European Economic
and Social Committee
Regulamento Circuitos Integrados – uma iniciativa importante com alguns pontos de interrogação
Por Heiko Willems, membro do Grupo dos Empregadores do CESE
Os semicondutores são uma componente essencial em múltiplos setores económicos e domínios da vida, tanto para a indústria como para os consumidores. Além disso, não é possível cumprir os objetivos da transição ecológica e digital sem semicondutores. O Regulamento Circuitos Integrados, apresentado pela Comissão Europeia em 8 de fevereiro de 2022, deverá garantir a segurança do aprovisionamento, a resiliência e a liderança tecnológica da UE no âmbito das tecnologias e aplicações de semicondutores.

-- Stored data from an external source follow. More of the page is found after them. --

(* ===== verification/LexerSound.v ===== *)
(** * The lexer keeps its promise

    Each part of fai-syntax's [lexer.rs], started after [d] with [r] left to read, reads one
    piece of the grammar off [r], without a panic: the byte positions it computes are character
    boundaries.  It reports a diagnostic exactly when the piece is not sound, and a sound
    literal has a value. *)

From S2P Require Import Prelude Text Literals Lines Tokens Lexer LexerSpec.
From stdpp Require Import list strings.
From Stdlib Require Import Ascii ZArith Lia.

(** Equal texts, whatever their association. *)
Ltac by_app := by (cbn [app]; rewrite <- ?app_assoc; cbn [app]; rewrite <- ?app_assoc).

(** The output with a piece's token or comment. *)
Definition put (d : text) (p : Piece) (o : Lexed) : Lexed :=
  match p with
  | Lexeme k l _ => MkLexed (ld_tokens o ++ [MkToken k (range_at d l)]) (ld_comments o) (ld_diagnostics o)
  | Trivia k l _ => MkLexed (ld_tokens o) (ld_comments o ++ [MkComment k (range_at d l)]) (ld_diagnostics o)
  | _ => o
  end.

(** ** Characters *)

Lemma ch_len a : len_utf8 (ch a) = if (ch a <? 128)%Z then 1 else 2.
Proof.
  unfold len_utf8. destruct (ch a <? 128)%Z eqn:H; [done|].
  assert (ch a < 256)%Z by (unfold ch; pose proof (nat_ascii_bounded a); lia).
  by rewrite (proj2 (Z.ltb_lt (ch a) 2048)) by lia.
Qed.

Lemma char_between_ascii lo hi c : (ch hi < 128)%Z -> char_between lo hi c = true -> len_utf8 c = 1.
Proof.
  unfold char_between. intros Hh [Hl Hc]%andb_true_iff. apply Z.leb_le in Hc. unfold len_utf8.
  by rewrite (proj2 (Z.ltb_lt c 128)) by lia.
Qed.

Lemma class_ascii class c :
  forallb (fun c => c <? 128)%Z (txt class) = true -> in_class class c = true -> len_utf8 c = 1.
Proof.
  intros Hall Hc%bool_decide_eq_true. rewrite forallb_forall in Hall.
  apply list_elem_of_In, Hall in Hc. unfold len_utf8. by rewrite Hc.
Qed.

Lemma is_ascii_digit_len c : is_ascii_digit c = true -> len_utf8 c = 1.
Proof. by apply char_between_ascii. Qed.

Lemma char_eq_len a c : (c =? ch a)%Z = true -> (ch a < 128)%Z -> len_utf8 c = 1.
Proof. intros ->%Z.eqb_eq H. rewrite ch_len. by rewrite (proj2 (Z.ltb_lt _ _) H). Qed.

Lemma operator_char_len c : is_operator_char c = true -> len_utf8 c = 1.
Proof. by apply class_ascii. Qed.

Lemma digit_or_separator_len c : digit_or_separator c = true -> len_utf8 c = 1.
Proof.
  unfold digit_or_separator. intros [H|H]%orb_true_iff; [by apply is_ascii_digit_len|by apply (char_eq_len "_")].
Qed.

Lemma hexdigit_len c : is_ascii_hexdigit c = true -> len_utf8 c = 1.
Proof.
  unfold is_ascii_hexdigit. intros [[H|H]%orb_true_iff|H]%orb_true_iff;
    by eapply char_between_ascii, H.
Qed.
(* ===== verification/LexerNumber.v ===== *)
(** * Numbers, words and symbols

    The rest of fai-syntax's [lexer.rs]: numeric literals with their suffixes, identifiers,
    operators, and the loop over the whole text. *)

From S2P Require Import Prelude Text Literals Lines Tokens Lexer LexerSpec LexerSound.
From stdpp Require Import list strings.
From Stdlib Require Import Ascii ZArith Lia.

Section Number.
Context (source : nat) (txt_ : text).
Context (fits : (Z.of_nat (str_len txt_) < 2 ^ 32)%Z).
Abbreviation at_ := LexerSpec.at_.
Abbreviation within := (within source).
Abbreviation lexed_piece := (lexed_piece source).

(** A part that reads some characters and reports nothing. *)
Definition reads_on {A} (m : SR Lexer A) (d r : text) (ok : A -> text -> text -> Prop) : Prop :=
  forall o, ends m (at_ d o) (fun a s => exists l r', r = l ++ r' /\ s = at_ (d ++ l) o /\ ok a l r').

Lemma reads_on_use {A} (m : SR Lexer A) d r ok o (Q : A -> Lexer -> Prop) :
  reads_on m d r ok -> (forall a l r', r = l ++ r' -> ok a l r' -> Q a (at_ (d ++ l) o)) ->
  ends m (at_ d o) Q.
Proof. intros H HQ. eapply ends_mono; [apply H|]. intros a s (l & r' & Hr & -> & Hok). by eapply HQ. Qed.

Lemma reads_on_ret {A} (a : A) d r (ok : A -> text -> text -> Prop) : ok a [] r -> reads_on (mret a) d r ok.
Proof. intros Hok o. apply ends_ret. exists [], r. by rewrite app_nil_r. Qed.

Lemma reads_on_bind {A B} (m : SR Lexer A) (k : A -> SR Lexer B) d r ok1 (ok : B -> text -> text -> Prop) :
  reads_on m d r ok1 ->
  (forall a l r', r = l ++ r' -> ok1 a l r' -> reads_on (k a) (d ++ l) r' (fun b l' r2 => ok b (l ++ l') r2)) ->
  reads_on (m ≫= k) d r ok.
Proof.
  intros Hm Hk o. apply ends_bind. eapply reads_on_use; [exact Hm|]. intros a l r' Hr Hok.
  eapply ends_mono; [by eapply Hk|]. intros b s (l' & r2 & -> & -> & Hok'). exists (l ++ l'), r2.
  by rewrite Hr, <- !app_assoc.
Qed.

Lemma reads_on_mono {A} (m : SR Lexer A) d r (ok ok' : A -> text -> text -> Prop) :
  reads_on m d r ok -> (forall a l r', r = l ++ r' -> ok a l r' -> ok' a l r') -> reads_on m d r ok'.
Proof.
  intros Hm Hok o. eapply ends_mono; [apply Hm|]. intros a s (l & r' & Hr & Hs & H). exists l, r'. auto.
Qed.

(** A part that only looks. *)
Lemma reads_on_look {A B} (m : SR Lexer A) (k : A -> SR Lexer B) d r (P : A -> Prop) ok :
  reads_on m d r (fun a l _ => l = [] /\ P a) -> (forall a, P a -> reads_on (k a) d r ok) ->
  reads_on (m ≫= k) d r ok.
Proof.
  intros Hm Hk. eapply reads_on_bind; [exact Hm|]. intros a l r' Hr [-> Ha]. simpl in Hr. destruct Hr.
  rewrite app_nil_r. by apply Hk.
Qed.

Lemma reads_on_next_is p d r :
  txt_ = d ++ r ->
  reads_on (next_is txt_ p) d r (fun b l r' => l = [] /\ b = match r with c :: _ => p c | [] => false end).
Proof. intros Ht o. eapply ends_next_is; [done|]. exists [], r. by rewrite app_nil_r. Qed.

Reforçar o ecossistema de semicondutores europeu exige investimento privado e um apoio significativo do setor público. Por conseguinte, a Comissão tenciona investir 43 mil milhões de euros neste campo nos próximos anos. No entanto, uma grande parte do orçamento será reafetada a partir de outros programas e o montante em causa representa apenas cerca de um terço do que a China pretende mobilizar até 2025. Ao mesmo tempo, a concessão de auxílios estatais significativos pode conduzir a investimentos que não são comercialmente sustentáveis e ter um impacto negativo no mercado.
A UE deve focar-se também nas necessidades da indústria europeia. A proficiência nas estruturas de dimensão reduzida (< 10 nm) não é o único fator determinante do sucesso do ecossistema de semicondutores. É necessário ter igualmente em conta os pontos fortes do setor de semicondutores europeus.
A cadeia de valor dos semicondutores é uma das cadeias de valor mais globalizadas. Por conseguinte, a criação de cadeias de valor fechadas em todas as partes do mundo não faria sentido do ponto de vista económico. Em vez disso, é importante realizar uma análise pormenorizada dos pontos fortes e fracos do ecossistema de semicondutores europeu que funcione como ponto de partida para um debate sobre formas de utilizar investimentos específicos para aumentar a resiliência da Europa. Paralelamente, a UE deve reforçar as suas parcerias internacionais.
É necessário ter em conta esta situação também no que diz respeito às medidas de emergência previstas, que são de grande envergadura. A priorização das encomendas para setores críticos, os regimes de aquisição conjunta e os controlos das exportações são intervenções consideráveis no mercado que é importante reservar para situações excecionais.
O CESE debaterá o Parecer – Regulamento Circuitos Integrados europeu (INT/984) na reunião plenária de junho.